O mercado brasileiro de fertilizantes deverá enfrentar uma retração mais intensa em 2026 do que a prevista anteriormente. Em relatório divulgado nesta quarta-feira, o Rabobank revisou para baixo sua estimativa de vendas de adubos no país e apontou a inadimplência recorde dos produtores rurais como um dos principais fatores de pressão sobre a demanda.

A instituição projeta que as entregas de fertilizantes aos agricultores brasileiros somem 45,1 milhões de toneladas em 2026, o que representa uma queda de 8,2% em relação ao volume recorde registrado em 2025. Caso a previsão se confirme, será o menor volume comercializado desde 2022, período marcado pelos impactos da guerra entre Rússia e Ucrânia sobre o mercado global de insumos.

A nova estimativa é mais conservadora do que a divulgada em abril, quando o banco previa consumo de aproximadamente 47,2 milhões de toneladas.

Segundo o Rabobank, além dos preços ainda elevados dos fertilizantes, a situação financeira de muitos produtores brasileiros tem limitado a capacidade de investimento e comprometido a aquisição de insumos para a próxima safra.

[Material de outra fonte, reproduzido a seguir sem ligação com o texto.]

(** ** Starting a fetch *)

Lemma f1_sched_Ok src ops s active policy shuffled : ok src ops s → policy_ok (c_threads c) policy shuffled →
  wp (f1_getScheduledThread active policy (c_threads c) shuffled) s
     (λ sched s', match sched with
                  | Some t => 0 ≤ t < c_threads c ∧ s' = f1_updPriority t s
                      ∧ ∃ i, vget (f1_fetchInfo s) t = Ok i ∧ f1_state i = FetchRunning
                  | None => s' = s end).
Proof.
  intros Hok Hpol. apply wp_bind, wp_get, wp_bind. pose proof (co_threads _ Hcfg) as Hn.
  pose proof (priorityList_range (c_threads c) Hn policy (f1_threadPriority s) shuffled Hpol) as Hr.
  rewrite Forall_forall in Hr. pose proof (k_threads _ _ _ _ Hok) as Hl.
  match goal with |- context [firstReady ?f ?l] => destruct (firstReady_Ok f l) as (sched & Hs & H) end.
  { intros t Ht%Hr. destruct (vget_lt (f1_fetchInfo s) t) as (i & ->); [lia|]. by eexists. }
  eapply wp_lift; [exact Hs|]. apply wp_bind. destruct sched as [t|]; [|by apply wp_ret, wp_ret].
  apply wp_mod, wp_ret. destruct (H t eq_refl) as [Ht Hrdy]. split_and!; try by apply Hr. done.
  destruct (vget (f1_fetchInfo s) t) as [i|]; [|done]. cbn in Hrdy. exists i. split; [done|].
  injection Hrdy as Hrdy. by apply andb_true_iff in Hrdy as [_ ?%bool_decide_eq_true].
Qed.

Lemma prio_ok src ops s t : ok src ops s → ends src s →
  ok src ops (f1_updPriority t s) ∧ ends src (f1_updPriority t s).
Proof. intros [] []. by split; split. Qed.

Definition Lines := list (InputBuffer (ForwardLineData I)).

(** Either nothing is fetched, or one line of a running thread, for which a
    slot is reserved in Fetch2's buffer. *)
Definition started s (next : Lines) s' (next' : Lines) : Prop :=
  s' = s ∧ next' = next
  ∨ ∃ t n, 0 ≤ t < c_threads c ∧ fetched t s s' ∧ vget next t = Ok n ∧ vset next t (reserve n) = Ok next'.

Lemma f1_startFetch_Ok acc src ops policy io s (next : Lines) : ok src ops s → ends src s →
  policy_ok (c_threads c) policy (f1_shuffled io) → Z.of_nat (length next) = c_threads c →
  f1_lineSeqNum s + 1 < 2 ^ 64 →
  wp (f1_startFetch acc policy (c_threads c) io next) s
     (λ next' s', ok src ops s' ∧ ends src s' ∧ started s next s' next').
Proof.
  intros Hok He Hpol Hnx Hln. apply wp_bind, wp_get.
  destruct (Z.ltb_spec (numInFlightFetches s) (f1_fetchLimit s)) as [Hlt|_].
  2:{ apply wp_ret. split_and!; try done. by left. }
  assert (Z.of_nat (length (flight s)) < c_limit c) as Hlim.
  { pose proof (flight_bound c Hcfg src ops s Hok). unfold numInFlightFetches, occupiedSpace in Hlt.
    rewrite (k_limit _ _ _ _ Hok), (u32_id (Z.of_nat _)), (u32_id (Z.of_nat _)), u32_id in Hlt by lia.
    unfold flight. rewrite length_app. lia. }
  apply wp_bind. eapply wp_conseq; [by apply (f1_sched_Ok src ops)|]. intros [t|] s1; cbv beta iota.
  2:{ intros ->. apply wp_ret. split_and!; try done. by left. }
  intros (Ht & -> & _). destruct (prio_ok src ops s t Hok He) as [Hok1 He1]. apply wp_bind.
  eapply wp_conseq; [by apply (fetchLine_Ok acc src ops)|]. intros _ s2 (Hok2 & He2 & Hf).
  destruct (vget_lt next t) as (n & Hn); [lia|]. apply wp_bind. eapply wp_lift; [exact Hn|].
  eapply wp_lift; [apply vset_lt; lia|]. split_and!; try done. right. exists t, n. split_and!; try lia.
  - by destruct Hf.
  - done.
  - apply vset_lt. lia.
Qed.
(** What a cycle does. *)
Record cycle_ok src ops io s (res : ForwardLineData I * list (InputBuffer (ForwardLineData I))) s' : Prop := {
  cy_gives : gives ops (src_branches c (f1_inp io) (f1_prediction io) src) res.1;
  cy_ok : ok (src_unguard ∘ src_given res.1 (src_branches c (f1_inp io) (f1_prediction io) src))
             (ops ++ [io_update io]) s';
  cy_ends : ends (src_unguard ∘ src_given res.1 (src_branches c (f1_inp io) (f1_prediction io) src)) s';
  cy_line : f1_lineSeqNum s ≤ f1_lineSeqNum s' ≤ f1_lineSeqNum s + 1;
  cy_alive : alive s';
  cy_after last : after last s → in_order last res.1 ∧ after (last_given last res.1) s';
  cy_slots t : inflight t (flight s) ≤ slots (f1_nextStageReserve io) t < 2 ^ 31 →
    slots res.2 t - inflight t (flight s')
    = slots (f1_nextStageReserve io) t - inflight t (flight s) + b2z (line_of t res.1);
}.

Lemma started_line s next s' next' : started c s next s' next' →
  f1_lineSeqNum s ≤ f1_lineSeqNum s' ≤ f1_lineSeqNum s + 1.
Proof. intros [[-> _]|(t & n & _ & [_ H _] & _)]; lia. Qed.

Lemma took_number src ops s next l next' src' s' : took c src ops s next l next' src' s' →
  f1_lineSeqNum s' = f1_lineSeqNum s.
Proof. by destruct 1. Qed.

(** The end of the cycle. *)
Lemma last_part src ops io s (res : ForwardLineData I * list (InputBuffer (ForwardLineData I))) :
  ok src ops s → ends src s → lvpt_op_valid (io_update io) → (isBubble res.1 = true → alive s) →
  wp (do! (if negb (isBubble res.1) then smod (f1_setActivity true) else sret tt) in
      let! s := sget in
      let l := default (f1_junk io) (lvptIn (f1_inp io)) in
      let! t := slift (updateTable (f1_lvpt s) (lvptInValue l) (lvptInAddr l) (lvptInPC l)
                         (lvptInPredict l) (lvptInConstant l)) in
      do! smod (f1_updLvpt t) in
      do! smod (λ s, f1_updInfo (unguard <$> f1_fetchInfo s) s) in
      sret res) s
     (λ res' s', res' = res ∧ ok (src_unguard ∘ src) (ops ++ [io_update io]) s' ∧ ends (src_unguard ∘ src) s'
        ∧ alive s' ∧ flight s' = flight s ∧ f1_lineSeqNum s' = f1_lineSeqNum s).
Proof.
  intros Hok He Hval Hal.
  set (s1 := if negb (isBubble res.1) then f1_setActivity true s else s).
  assert (ok src ops s1 ∧ ends src s1 ∧ alive s1 ∧ flight s1 = flight s ∧ f1_lineSeqNum s1 = f1_lineSeqNum s)
    as (Hok1 & He1 & Hal1 & Hf1 & Hl1).
  { unfold s1. destruct (isBubble res.1) eqn:Hb; cbn [negb]; [split_and!; auto|].
    destruct (activity_ok src ops s true Hok He). split_and!; try done. by right; left. }
  destruct (lvpt_step_rel (c_table c) (c_threshold c) (c_max c) (co_table _ Hcfg) (proj2 (co_thr _ Hcfg))
    ops (f1_lvpt s1) (io_update io) Hval (k_lvpt _ _ _ _ Hok1)) as (t & Hst & Hrel).
  destruct (lvpt_ok src ops (ops ++ [io_update io]) s1 t Hok1 He1 Hrel) as [Hok2 He2].
  destruct (unguard_ok src _ _ Hok2 He2) as [Hok3 He3].
  apply wp_bind. apply (wp_conseq _ _ (λ _ s', s' = s1)); [unfold s1; by destruct (negb _); [apply wp_mod|apply wp_ret]|].
  intros _ ? ->. apply wp_bind, wp_get, wp_bind. eapply wp_lift; [exact Hst|].
  apply wp_bind, wp_mod, wp_bind, wp_mod, wp_ret. by split_and!.
Qed.

Lemma started_next s next s' next' : started c s next s' next' → length next' = length next.
Proof. intros [[_ ->]|(t & n & _ & _ & _ & Hset)]; [done|]. by apply vset_length in Hset. Qed.

Lemma slots_inflight_nonneg t fl : 0 ≤ inflight t fl.
Proof. apply countb_nonneg. Qed.

Lemma infos_only_after s s' last : infos_only s s' → after last s → after last s'.
Proof. by intros [infos ->]. Qed.

Lemma moved_after s s' last : f1_moved s s' → after last s → after last s'.
Proof. intros [Hc _ _ Hl _ _] [H1 H2]. split; [by rewrite Hl|]. by rewrite (number_core _ _ Hc). Qed.

Lemma Fetch1_evaluate_Ok acc policy src ops s io : ok src ops s → ends src s → f1_io_ok policy s io →
  f1_lineSeqNum s + 1 < 2 ^ 64 →
  wp (Fetch1_evaluate acc policy (c_threads c) io) s (cycle_ok src ops io s).
Proof.
  intros Hok He Hio Hn. set (src1 := src_branches c (f1_inp io) (f1_prediction io) src).
  apply wp_bind, wp_mod, wp_bind, wp_mod. set (s0 := f1_setActivity false (f1_setAwake false s)).
  destruct (awake_ok src ops s false Hok He) as [Hokw Hew].
  destruct (activity_ok src ops _ false Hokw Hew) as [Hok0 He0]. fold s0 in Hok0, He0.
  assert (f1_io_ok policy s0 io) as Hio0 by (destruct Hio; by split).
  apply wp_bind. rewrite (fi_out _ _ _ Hio). apply wp_assert; [done|].
  pose proof (first_half acc policy src ops s0 io Hok0 He0 Hio0 Hn) as H1.
  apply wp_bind. eapply wp_conseq; [exact (wp_bind_inv _ _ _ _ H1)|]. intros ? ? H2.
  apply wp_bind. eapply wp_conseq; [exact (wp_bind_inv _ _ _ _ H2)|]. intros ? ? H3.
  apply wp_bind. eapply wp_conseq; [exact H3|]. clear H1 H2 H3. intros next1 s1 (Hok1 & He1 & s00 & Hs00 & Hst).
  assert (Z.of_nat (length next1) = c_threads c) as Hnx by (rewrite (started_next _ _ _ _ Hst); apply Hio).
  pose proof (second_half acc src1 ops s1 next1 Hok1 He1 Hnx) as H4.
  apply wp_bind. eapply wp_conseq; [exact (wp_bind_inv _ _ _ _ H4)|]. intros ? ? H5.
  apply wp_bind. eapply wp_conseq; [exact H5|]. clear H4 H5.
  intros res s3 (s2 & Hok2 & He2 & Hmv & Ht & Hok3 & He3 & Hal).
  eapply wp_conseq; [apply (last_part _ ops io s3 res Hok3 He3 (fi_lvpt _ _ _ Hio) Hal)|].
  intros ? s4 (-> & Hok4 & He4 & Hal4 & Hf4 & Hl4).
  assert (infos_only s0 s00 ∧ flight s00 = flight s ∧ f1_lineSeqNum s00 = f1_lineSeqNum s) as (_ & Hf0 & Hl0).
  { destruct Hs00 as [infos ->]. split; [by eexists|done]. }
  pose proof (started_line _ _ _ _ Hst). pose proof (took_number _ _ _ _ _ _ _ _ Ht). pose proof (fm_line _ _ Hmv).
  split; try done.
  - exact (took_gives src1 ops s2 next1 _ _ _ s3 Hok2 Ht).
  - lia.
  - intros last Ha. assert (after last s00) as Ha0 by (by apply (infos_only_after s0)).
    pose proof (moved_after _ _ _ Hmv (started_after _ _ _ _ _ Hst Ha0)) as Ha2.
    pose proof (took_after _ _ _ _ _ _ _ _ last Hok2 He2 Ht Ha2) as [? [? ?]].
    split; [done|]. split; [by rewrite Hl4|by rewrite Hf4].
  - intros t Hb. pose proof (slots_inflight_nonneg t (flight s)).
    destruct (started_slots _ _ _ _ t Hst ltac:(lia)) as [E1 Hb1]. rewrite Hf0 in E1.
    rewrite <- (inflight_core t _ _ (fm_core _ _ Hmv)) in E1.
    pose proof (took_slots _ _ _ _ _ _ _ _ t Ht ltac:(lia)) as E2. rewrite Hf4. lia.
Qed.
End stage.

Guerra no Oriente Médio afetou mercado global de fertilizantes

O relatório destaca que os reflexos da guerra envolvendo o Irã contribuíram para a elevação dos custos dos fertilizantes em 2026. O fechamento temporário do Estreito de Ormuz, uma das principais rotas globais de transporte de matérias-primas e insumos, provocou aumento dos preços internacionais e forte volatilidade nos mercados.

Embora haja sinais de normalização logística e avanços diplomáticos para reduzir as tensões na região, o banco avalia que os impactos sobre a demanda global já foram consolidados.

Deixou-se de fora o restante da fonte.